> **Data records**:

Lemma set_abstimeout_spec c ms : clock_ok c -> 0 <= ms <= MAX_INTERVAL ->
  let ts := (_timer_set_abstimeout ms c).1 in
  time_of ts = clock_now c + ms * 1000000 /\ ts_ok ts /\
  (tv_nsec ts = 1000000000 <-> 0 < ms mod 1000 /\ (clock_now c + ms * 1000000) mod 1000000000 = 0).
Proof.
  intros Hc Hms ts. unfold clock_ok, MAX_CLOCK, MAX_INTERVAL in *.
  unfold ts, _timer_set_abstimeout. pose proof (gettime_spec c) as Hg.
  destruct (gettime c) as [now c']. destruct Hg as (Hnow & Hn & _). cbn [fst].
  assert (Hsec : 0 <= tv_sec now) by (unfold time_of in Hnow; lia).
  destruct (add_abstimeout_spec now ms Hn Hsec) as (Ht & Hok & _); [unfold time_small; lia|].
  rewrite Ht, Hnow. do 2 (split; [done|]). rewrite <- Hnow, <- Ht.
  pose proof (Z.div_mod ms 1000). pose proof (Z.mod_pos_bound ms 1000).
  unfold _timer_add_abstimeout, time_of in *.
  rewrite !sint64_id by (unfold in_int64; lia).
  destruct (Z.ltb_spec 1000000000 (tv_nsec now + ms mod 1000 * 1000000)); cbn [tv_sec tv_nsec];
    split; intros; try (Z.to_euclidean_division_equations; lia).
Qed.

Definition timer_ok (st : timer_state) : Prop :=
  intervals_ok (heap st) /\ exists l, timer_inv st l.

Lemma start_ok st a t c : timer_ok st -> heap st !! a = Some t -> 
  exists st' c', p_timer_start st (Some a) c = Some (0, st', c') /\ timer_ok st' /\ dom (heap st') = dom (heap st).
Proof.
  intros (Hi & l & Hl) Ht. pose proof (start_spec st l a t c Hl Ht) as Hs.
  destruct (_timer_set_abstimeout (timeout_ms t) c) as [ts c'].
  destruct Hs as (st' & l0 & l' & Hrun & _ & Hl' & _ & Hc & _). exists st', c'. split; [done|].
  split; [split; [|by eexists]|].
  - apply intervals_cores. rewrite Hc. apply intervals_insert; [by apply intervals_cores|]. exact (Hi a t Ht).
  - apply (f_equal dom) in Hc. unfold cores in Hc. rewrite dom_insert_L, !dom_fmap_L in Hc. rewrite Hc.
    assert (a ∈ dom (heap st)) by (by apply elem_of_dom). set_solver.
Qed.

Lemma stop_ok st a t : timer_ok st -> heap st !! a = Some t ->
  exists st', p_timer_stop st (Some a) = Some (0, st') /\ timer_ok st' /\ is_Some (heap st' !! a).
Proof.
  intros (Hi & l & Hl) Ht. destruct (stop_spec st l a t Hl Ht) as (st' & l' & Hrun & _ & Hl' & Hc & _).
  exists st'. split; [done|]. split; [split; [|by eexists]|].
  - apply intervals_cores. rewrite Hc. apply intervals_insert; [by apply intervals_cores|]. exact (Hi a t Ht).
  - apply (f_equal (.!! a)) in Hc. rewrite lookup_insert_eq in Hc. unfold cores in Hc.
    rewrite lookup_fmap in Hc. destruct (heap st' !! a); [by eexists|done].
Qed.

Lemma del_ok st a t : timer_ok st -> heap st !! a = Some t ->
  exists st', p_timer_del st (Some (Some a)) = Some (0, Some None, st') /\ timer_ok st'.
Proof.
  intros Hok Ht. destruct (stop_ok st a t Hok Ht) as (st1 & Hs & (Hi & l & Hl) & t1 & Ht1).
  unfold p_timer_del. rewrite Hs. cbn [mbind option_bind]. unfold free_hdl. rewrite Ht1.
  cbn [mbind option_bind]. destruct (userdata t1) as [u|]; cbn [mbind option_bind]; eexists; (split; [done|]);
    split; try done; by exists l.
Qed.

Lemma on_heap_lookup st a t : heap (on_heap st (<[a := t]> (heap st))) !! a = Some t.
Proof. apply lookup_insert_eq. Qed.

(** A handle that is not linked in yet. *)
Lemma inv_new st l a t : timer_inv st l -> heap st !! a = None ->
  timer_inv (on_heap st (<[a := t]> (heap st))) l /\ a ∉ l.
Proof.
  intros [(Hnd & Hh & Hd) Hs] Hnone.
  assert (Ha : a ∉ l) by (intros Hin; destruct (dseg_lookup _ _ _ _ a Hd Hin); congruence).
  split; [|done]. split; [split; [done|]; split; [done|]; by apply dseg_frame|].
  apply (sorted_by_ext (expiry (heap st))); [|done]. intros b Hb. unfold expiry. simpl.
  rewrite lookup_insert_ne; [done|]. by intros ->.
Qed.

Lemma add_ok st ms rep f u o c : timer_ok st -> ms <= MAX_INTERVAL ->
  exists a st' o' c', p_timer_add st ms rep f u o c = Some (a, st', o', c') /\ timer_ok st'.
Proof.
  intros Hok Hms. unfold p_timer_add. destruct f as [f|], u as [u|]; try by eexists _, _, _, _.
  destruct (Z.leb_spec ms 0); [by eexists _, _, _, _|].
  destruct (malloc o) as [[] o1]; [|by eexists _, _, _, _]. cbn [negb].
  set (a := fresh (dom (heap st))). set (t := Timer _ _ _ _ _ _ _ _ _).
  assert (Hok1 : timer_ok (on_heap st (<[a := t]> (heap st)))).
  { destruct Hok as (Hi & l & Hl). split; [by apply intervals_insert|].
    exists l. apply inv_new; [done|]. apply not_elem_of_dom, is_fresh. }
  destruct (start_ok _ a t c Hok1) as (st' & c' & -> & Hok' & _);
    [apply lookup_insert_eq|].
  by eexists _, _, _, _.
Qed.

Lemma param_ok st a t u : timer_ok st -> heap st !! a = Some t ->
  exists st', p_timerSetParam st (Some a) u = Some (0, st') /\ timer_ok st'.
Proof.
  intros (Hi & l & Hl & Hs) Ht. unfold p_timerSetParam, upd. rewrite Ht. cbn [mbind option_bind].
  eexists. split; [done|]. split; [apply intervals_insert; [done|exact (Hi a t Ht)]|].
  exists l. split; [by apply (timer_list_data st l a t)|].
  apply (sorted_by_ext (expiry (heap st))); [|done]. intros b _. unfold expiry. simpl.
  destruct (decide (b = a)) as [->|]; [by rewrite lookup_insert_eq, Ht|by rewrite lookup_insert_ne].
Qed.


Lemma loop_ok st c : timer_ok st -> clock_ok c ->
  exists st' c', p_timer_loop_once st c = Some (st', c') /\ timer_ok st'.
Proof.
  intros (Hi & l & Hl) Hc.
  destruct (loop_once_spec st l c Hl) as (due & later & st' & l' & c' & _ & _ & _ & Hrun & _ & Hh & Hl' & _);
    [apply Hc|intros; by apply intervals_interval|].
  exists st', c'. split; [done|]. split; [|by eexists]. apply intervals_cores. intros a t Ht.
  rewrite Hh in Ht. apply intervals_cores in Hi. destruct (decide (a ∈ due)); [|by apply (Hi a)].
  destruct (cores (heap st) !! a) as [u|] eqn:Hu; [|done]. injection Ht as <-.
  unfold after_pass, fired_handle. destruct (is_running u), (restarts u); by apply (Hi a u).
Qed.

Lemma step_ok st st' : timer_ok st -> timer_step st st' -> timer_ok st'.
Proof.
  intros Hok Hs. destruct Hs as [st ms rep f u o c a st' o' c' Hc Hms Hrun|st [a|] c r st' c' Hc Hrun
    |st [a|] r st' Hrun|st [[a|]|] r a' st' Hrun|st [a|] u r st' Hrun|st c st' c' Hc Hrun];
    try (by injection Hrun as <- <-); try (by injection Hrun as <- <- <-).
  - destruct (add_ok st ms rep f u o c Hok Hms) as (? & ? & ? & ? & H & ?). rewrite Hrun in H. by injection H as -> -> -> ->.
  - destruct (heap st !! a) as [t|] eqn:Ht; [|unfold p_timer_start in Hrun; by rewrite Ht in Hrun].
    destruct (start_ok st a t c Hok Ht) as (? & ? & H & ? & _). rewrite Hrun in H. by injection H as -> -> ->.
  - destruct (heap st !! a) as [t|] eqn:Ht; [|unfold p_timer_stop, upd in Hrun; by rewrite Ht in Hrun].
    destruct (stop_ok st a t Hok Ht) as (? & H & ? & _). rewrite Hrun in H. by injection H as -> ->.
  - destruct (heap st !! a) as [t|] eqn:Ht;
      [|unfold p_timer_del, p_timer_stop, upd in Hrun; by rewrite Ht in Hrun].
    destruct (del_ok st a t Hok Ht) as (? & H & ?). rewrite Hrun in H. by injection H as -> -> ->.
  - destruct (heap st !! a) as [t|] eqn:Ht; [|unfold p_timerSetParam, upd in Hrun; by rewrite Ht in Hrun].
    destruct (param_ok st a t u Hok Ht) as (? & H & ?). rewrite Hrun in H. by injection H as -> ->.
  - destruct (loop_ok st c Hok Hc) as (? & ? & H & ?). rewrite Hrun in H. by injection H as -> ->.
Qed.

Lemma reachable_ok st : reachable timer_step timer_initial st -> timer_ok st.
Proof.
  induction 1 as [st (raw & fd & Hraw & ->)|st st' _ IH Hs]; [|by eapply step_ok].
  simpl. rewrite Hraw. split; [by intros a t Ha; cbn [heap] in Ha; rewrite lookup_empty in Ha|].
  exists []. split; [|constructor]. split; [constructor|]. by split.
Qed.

> **Description of the task**:
Every line of the listing that holds the word "simpl" is to be found and copied.

> **Solved problem**:
  apply (sorted_by_ext (expiry (heap st))); [|done]. intros b Hb. unfold expiry. simpl.
  apply (sorted_by_ext (expiry (heap st))); [|done]. intros b _. unfold expiry. simpl.
  simpl. rewrite Hraw. split; [by intros a t Ha; cbn [heap] in Ha; rewrite lookup_empty in Ha|].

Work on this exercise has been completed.